**How to complete this task:**
In the entries below, every line with the string "repeat" is to be reported.

Recorded information Start Marker

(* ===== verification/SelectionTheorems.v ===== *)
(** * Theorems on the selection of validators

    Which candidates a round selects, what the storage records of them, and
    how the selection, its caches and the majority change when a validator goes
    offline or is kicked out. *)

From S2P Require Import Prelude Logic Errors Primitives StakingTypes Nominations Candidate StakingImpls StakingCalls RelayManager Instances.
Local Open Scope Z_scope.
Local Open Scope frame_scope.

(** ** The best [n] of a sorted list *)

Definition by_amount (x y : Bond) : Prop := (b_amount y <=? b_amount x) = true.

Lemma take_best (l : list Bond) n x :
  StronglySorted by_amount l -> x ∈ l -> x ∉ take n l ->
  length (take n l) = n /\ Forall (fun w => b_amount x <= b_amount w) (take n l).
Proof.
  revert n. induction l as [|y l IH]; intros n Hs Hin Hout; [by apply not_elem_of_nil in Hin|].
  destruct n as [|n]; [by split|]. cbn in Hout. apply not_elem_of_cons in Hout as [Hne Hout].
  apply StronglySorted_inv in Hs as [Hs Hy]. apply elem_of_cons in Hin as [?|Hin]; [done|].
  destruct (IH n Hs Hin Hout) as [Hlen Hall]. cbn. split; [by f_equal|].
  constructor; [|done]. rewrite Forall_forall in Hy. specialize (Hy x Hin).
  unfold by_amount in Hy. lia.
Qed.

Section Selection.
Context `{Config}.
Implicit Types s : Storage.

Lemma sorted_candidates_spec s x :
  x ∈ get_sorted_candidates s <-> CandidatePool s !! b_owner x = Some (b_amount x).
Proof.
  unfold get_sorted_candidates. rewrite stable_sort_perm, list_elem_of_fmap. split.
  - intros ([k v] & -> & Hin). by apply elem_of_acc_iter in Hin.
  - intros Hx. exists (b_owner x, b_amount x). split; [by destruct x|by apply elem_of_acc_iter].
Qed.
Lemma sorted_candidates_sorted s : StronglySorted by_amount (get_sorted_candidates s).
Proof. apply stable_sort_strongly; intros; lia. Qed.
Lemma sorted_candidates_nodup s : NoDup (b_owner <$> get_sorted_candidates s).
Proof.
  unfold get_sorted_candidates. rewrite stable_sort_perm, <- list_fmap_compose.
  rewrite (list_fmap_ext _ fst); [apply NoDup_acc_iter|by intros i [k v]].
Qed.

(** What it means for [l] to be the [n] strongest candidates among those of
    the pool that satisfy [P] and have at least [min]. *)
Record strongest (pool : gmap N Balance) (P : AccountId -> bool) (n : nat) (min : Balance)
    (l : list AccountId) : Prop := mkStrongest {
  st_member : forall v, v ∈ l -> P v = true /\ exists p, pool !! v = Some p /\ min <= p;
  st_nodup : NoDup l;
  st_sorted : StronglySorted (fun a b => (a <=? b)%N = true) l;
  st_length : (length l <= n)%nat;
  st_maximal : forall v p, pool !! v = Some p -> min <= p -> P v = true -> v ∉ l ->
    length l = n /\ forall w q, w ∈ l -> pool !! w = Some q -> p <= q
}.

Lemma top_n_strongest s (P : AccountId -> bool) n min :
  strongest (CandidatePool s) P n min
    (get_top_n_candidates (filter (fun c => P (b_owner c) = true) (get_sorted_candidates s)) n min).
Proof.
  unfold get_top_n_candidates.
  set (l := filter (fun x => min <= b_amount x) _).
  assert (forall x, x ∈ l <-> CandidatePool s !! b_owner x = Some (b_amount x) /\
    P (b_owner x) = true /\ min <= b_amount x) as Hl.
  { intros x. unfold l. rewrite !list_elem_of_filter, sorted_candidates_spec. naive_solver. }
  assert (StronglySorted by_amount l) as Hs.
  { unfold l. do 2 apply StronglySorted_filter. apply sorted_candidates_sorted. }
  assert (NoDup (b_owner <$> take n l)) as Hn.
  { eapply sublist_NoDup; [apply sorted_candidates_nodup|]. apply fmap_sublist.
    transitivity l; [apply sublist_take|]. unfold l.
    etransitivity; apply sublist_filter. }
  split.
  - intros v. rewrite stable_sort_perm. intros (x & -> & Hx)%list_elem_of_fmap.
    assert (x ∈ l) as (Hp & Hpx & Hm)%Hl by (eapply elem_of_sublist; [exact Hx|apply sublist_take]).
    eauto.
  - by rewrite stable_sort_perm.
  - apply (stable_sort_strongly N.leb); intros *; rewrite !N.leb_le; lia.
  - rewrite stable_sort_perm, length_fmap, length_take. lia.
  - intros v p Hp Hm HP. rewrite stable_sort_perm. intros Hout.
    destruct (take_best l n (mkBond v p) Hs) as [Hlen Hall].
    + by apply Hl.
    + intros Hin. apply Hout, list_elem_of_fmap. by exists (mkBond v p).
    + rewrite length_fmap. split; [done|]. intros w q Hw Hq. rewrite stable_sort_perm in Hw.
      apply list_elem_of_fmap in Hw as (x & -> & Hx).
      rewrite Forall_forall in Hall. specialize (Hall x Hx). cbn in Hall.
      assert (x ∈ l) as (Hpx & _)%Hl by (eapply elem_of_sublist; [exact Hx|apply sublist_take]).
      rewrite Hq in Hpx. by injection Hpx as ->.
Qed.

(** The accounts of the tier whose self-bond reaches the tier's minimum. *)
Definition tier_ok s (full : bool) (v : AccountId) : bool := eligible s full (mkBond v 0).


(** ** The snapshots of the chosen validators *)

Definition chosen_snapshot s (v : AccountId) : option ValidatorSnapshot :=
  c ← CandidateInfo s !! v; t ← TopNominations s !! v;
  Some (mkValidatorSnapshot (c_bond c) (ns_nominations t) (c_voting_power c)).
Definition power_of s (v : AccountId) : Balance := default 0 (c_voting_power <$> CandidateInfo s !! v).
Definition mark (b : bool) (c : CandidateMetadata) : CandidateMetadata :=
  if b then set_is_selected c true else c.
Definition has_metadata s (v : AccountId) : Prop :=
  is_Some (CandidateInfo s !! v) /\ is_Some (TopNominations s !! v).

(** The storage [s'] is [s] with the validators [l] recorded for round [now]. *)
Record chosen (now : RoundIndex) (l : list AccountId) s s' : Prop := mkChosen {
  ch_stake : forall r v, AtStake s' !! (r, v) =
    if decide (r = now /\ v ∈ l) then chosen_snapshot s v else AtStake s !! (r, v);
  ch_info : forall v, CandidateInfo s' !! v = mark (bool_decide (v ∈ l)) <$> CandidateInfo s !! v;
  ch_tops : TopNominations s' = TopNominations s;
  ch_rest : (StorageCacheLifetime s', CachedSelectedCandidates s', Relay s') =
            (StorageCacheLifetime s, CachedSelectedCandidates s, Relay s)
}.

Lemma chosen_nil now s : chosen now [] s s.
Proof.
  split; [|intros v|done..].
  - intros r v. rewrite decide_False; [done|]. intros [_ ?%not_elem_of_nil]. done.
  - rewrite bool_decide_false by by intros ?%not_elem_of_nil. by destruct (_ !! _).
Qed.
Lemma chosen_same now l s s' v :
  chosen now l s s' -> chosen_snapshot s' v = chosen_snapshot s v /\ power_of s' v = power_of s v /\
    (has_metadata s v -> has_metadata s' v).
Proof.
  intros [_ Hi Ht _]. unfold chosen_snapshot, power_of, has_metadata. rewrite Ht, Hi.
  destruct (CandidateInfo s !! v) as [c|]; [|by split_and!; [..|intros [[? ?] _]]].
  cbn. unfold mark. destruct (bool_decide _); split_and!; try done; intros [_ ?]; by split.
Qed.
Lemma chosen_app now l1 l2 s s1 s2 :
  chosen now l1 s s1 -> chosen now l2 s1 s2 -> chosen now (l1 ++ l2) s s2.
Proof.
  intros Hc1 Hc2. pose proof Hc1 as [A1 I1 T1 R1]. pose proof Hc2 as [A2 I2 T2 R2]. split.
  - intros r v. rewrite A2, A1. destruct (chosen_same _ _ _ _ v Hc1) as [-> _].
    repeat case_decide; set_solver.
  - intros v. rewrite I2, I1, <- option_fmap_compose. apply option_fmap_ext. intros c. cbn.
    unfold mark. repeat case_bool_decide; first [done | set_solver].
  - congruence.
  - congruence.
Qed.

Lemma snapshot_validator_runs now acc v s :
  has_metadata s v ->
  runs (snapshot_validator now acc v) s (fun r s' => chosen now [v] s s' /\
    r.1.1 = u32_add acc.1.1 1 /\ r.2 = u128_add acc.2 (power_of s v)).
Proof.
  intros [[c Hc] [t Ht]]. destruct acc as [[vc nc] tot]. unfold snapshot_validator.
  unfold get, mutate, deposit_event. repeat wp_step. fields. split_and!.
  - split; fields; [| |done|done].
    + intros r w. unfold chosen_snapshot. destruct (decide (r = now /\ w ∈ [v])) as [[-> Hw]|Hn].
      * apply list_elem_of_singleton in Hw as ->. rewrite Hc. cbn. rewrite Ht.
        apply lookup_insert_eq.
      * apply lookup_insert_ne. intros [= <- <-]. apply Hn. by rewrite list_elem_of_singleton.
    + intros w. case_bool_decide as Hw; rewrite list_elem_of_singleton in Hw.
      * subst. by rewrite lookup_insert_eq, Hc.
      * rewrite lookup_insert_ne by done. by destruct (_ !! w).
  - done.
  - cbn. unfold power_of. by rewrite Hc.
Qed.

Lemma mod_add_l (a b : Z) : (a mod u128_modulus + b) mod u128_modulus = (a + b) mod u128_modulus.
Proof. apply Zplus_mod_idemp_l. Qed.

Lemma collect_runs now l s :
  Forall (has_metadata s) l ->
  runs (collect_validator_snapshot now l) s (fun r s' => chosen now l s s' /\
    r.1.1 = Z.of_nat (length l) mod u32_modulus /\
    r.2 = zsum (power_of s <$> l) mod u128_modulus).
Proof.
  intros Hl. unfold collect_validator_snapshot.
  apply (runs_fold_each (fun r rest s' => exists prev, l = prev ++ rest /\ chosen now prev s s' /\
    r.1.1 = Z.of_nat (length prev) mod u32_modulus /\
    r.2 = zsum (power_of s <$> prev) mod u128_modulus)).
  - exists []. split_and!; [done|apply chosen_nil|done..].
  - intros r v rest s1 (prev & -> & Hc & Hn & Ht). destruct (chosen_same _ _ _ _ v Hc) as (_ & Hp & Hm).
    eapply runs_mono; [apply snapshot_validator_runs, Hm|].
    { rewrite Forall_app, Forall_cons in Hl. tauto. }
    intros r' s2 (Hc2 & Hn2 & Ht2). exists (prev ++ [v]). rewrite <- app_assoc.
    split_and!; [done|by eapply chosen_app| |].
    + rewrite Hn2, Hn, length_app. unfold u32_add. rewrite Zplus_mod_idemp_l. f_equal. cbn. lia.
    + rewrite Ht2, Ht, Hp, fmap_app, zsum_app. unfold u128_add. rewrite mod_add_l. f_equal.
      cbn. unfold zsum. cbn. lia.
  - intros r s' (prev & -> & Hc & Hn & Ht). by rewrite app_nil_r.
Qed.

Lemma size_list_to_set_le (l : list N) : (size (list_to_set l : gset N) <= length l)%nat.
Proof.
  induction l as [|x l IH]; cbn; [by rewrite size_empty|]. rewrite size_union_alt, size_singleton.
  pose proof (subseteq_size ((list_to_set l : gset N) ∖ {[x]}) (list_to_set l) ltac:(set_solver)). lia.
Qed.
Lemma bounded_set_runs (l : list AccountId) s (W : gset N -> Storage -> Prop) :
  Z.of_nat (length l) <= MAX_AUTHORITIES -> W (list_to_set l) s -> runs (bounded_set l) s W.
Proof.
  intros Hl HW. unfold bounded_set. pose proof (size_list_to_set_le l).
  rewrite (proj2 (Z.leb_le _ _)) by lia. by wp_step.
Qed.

Recorded information End Marker

**Solution to the exercise:**
    repeat case_decide; set_solver.
    unfold mark. repeat case_bool_decide; first [done | set_solver].
  unfold get, mutate, deposit_event. repeat wp_step. fields. split_and!.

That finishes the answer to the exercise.